I think that even now in this pandemic, buying private corporate and business debt is a serious mistake. That makes companies feel a sense of security to be financially irresponsible. In a financial crisis like now I might be willing for the Fed to advance corporate loans but only in exchange for the surrender to the Treasury of the equivalent value in stock; that would add a measure of stability to the economy in times of severe stress. But it would also make CEOs, corporate boards, and stockholders more conscious of and careful about managing their own businesses to avoid having the government sitting at the table directly influencing their operations.
I also think that in general wildly imaginative financial instruments have become much too prolific and complex these days. No one, including banks themselves, the Treasury, and the Fed, seems to know what the economic risks are. I believe that we need to restructure the entire regulatory regime as it relates to overseeing the financial industry; we need to outlaw some transaction types altogether, as well as limit the volume and shift all the risk out of the public domain and to individual banks for some of the more complex instruments that are allowed. That includes more narrowly defining the Fed role and tools for stable monetary policy and forcing the Treasury and Congress to assume more responsibility for the nation’s economic health through sound fiscal management. That would cause the industry to be more responsible and Congress to exercise more rational control over fiscal deficits.
I like the Jay Powell of 2012 and 2013 more than the one we have now. I think he was exactly right in his concern about Fed actions impacting financial markets back then. I am convinced that is still true; the stock market is seriously inflated and running on emotion with little regard for the fundamentals. When unemployment has exploded and the economy is virtually shut down there is nothing that justifies the exuberance in the markets we are seeing these days. Investors seem to think, with some justification, that the Fed will bail them out even if things continue going south. That’s not healthy and won’t continue. Eventually reality will set in and then there will be a major correction.
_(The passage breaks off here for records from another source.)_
(** C2. Missing-field matrix: a wire message that lacks its header, its
    sender, its recipient, the recipient's pre-key or the payload of the
    AEAD suite (the rest being present and valid) makes [decode] fail with
    the error of that field, in every world, with no primitive invoked. *)
Theorem decode_missing_field_matrix (recipient : PrivateKeyBundle.t)
        (bytes : bytes) (message : proto.Message) (w : World) :
  proto.Message_decode bytes = inr message ->
  (proto.header message = None -> rejects recipient bytes w "missing message header") /\
  (forall h,
     proto.header message = Some h ->
     proto.sender h = None ->
     rejects recipient bytes w "missing message sender") /\
  (forall h s,
     proto.header message = Some h ->
     proto.sender h = Some s ->
     proto.recipient h = None ->
     rejects recipient bytes w "missing message recipient") /\
  (forall h s r,
     proto.header message = Some h ->
     proto.sender h = Some s ->
     proto.recipient h = Some r ->
     KeyBundle.preKey r = None ->
     rejects recipient bytes w "missing message recipient pre key") /\
  (forall h s r k pk,
     proto.header message = Some h ->
     proto.sender h = Some s ->
     proto.recipient h = Some r ->
     KeyBundle.preKey r = Some k ->
     PrivateKeyBundle.preKey recipient = Some pk ->
     PrivateKeyBundle.preKeys recipient <> [] ->
     matches pk (PublicKey_new k) = true ->
     (proto.ciphertext message = None \/
      exists c, proto.ciphertext message = Some c /\
                Ciphertext.aes256GcmHkdfSha256 c = None) ->
     rejects recipient bytes w "missing message ciphertext").
Proof.
  intros Hparse. unfold rejects. repeat split; intros.
  - apply run_Throw. eapply decode_no_header; eassumption.
  - apply run_Throw. eapply decode_no_sender; eassumption.
  - apply run_Throw. eapply decode_no_recipient; eassumption.
  - apply run_Throw. eapply decode_no_header_preKey; eassumption.
  - apply run_Throw. eapply decode_no_payload; eassumption.
Qed.

(** C3. What the code does where the claim asks for two distinguishable
    failures: a header whose recipient names no pre-key, and a local bundle
    without an active pre-key, make [decode] fail with one and the same
    error. *)
Theorem prekey_failures_share_one_error
        (recipient1 recipient2 : PrivateKeyBundle.t) (bytes1 bytes2 : bytes)
        (s1 r1 s2 r2 : KeyBundle.t) (c1 c2 : option Ciphertext.t)
        (k2 : PublicKey) (w : World) :
  proto.Message_decode bytes1
    = inr (proto.mkMessage
             (Some (proto.mkMessage_Header (Some s1) (Some r1))) c1) ->
  KeyBundle.preKey r1 = None ->
  proto.Message_decode bytes2
    = inr (proto.mkMessage
             (Some (proto.mkMessage_Header (Some s2) (Some r2))) c2) ->
  KeyBundle.preKey r2 = Some k2 ->
  PrivateKeyBundle.preKey recipient2 = None ->
  result (run (Message.decode recipient1 bytes1) w)
    = inl (Error "missing message recipient pre key") /\
  result (run (Message.decode recipient2 bytes2) w)
    = result (run (Message.decode recipient1 bytes1) w).
Proof.
  intros H1 Hr1 H2 Hr2 Hlocal.
  rewrite (run_Throw _ _ _ w
             (decode_no_header_preKey recipient1 _ _ _ _ _
                H1 eq_refl eq_refl eq_refl Hr1)).
  rewrite (run_Throw _ _ _ w
             (decode_no_active_preKey recipient2 _ _ _ _ _ _
                H2 eq_refl eq_refl eq_refl Hr2 Hlocal)).
  split; reflexivity.
Qed.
At this point we seem to have reached the stage where the Fed is trying to manage to smooth out every minor irrational fluctuation in stock prices. The Fed should never manage monetary policy to the whims of the stock market. We need to allow some amount of volatility and danger of speculation in markets so stock prices will begin again to realistically reflect the economic value of companies. I know there will be some initial pain if the Fed stops propping up the stock market but in the long run the economy will be much more stable.
Sadly, I predict the coming decade or more is going to be very painful for Americans who are not already wealthy. I expect we will be in an extended recessive economic condition for most of the ‘20s; unemployment will probably be high (likely 6% to 8%) throughout the decade. And that is regardless of who is elected to the Presidency, controls the Senate and House, or what regulatory reform we implement. Debt to GDP ration is officially expected to reach at least 120% by the end of 2020. I personally expect it to be more like 140%. Either number is absolutely unsustainable. We must deal with that in the current decade and there are just no easy options available to get our financial and fiscal houses in order. It will all be painful regardless of how we choose to address our national debt, ongoing deficits, and grow our economy all at the same time. I will deal with my own thinking on those issues in a subsequent post.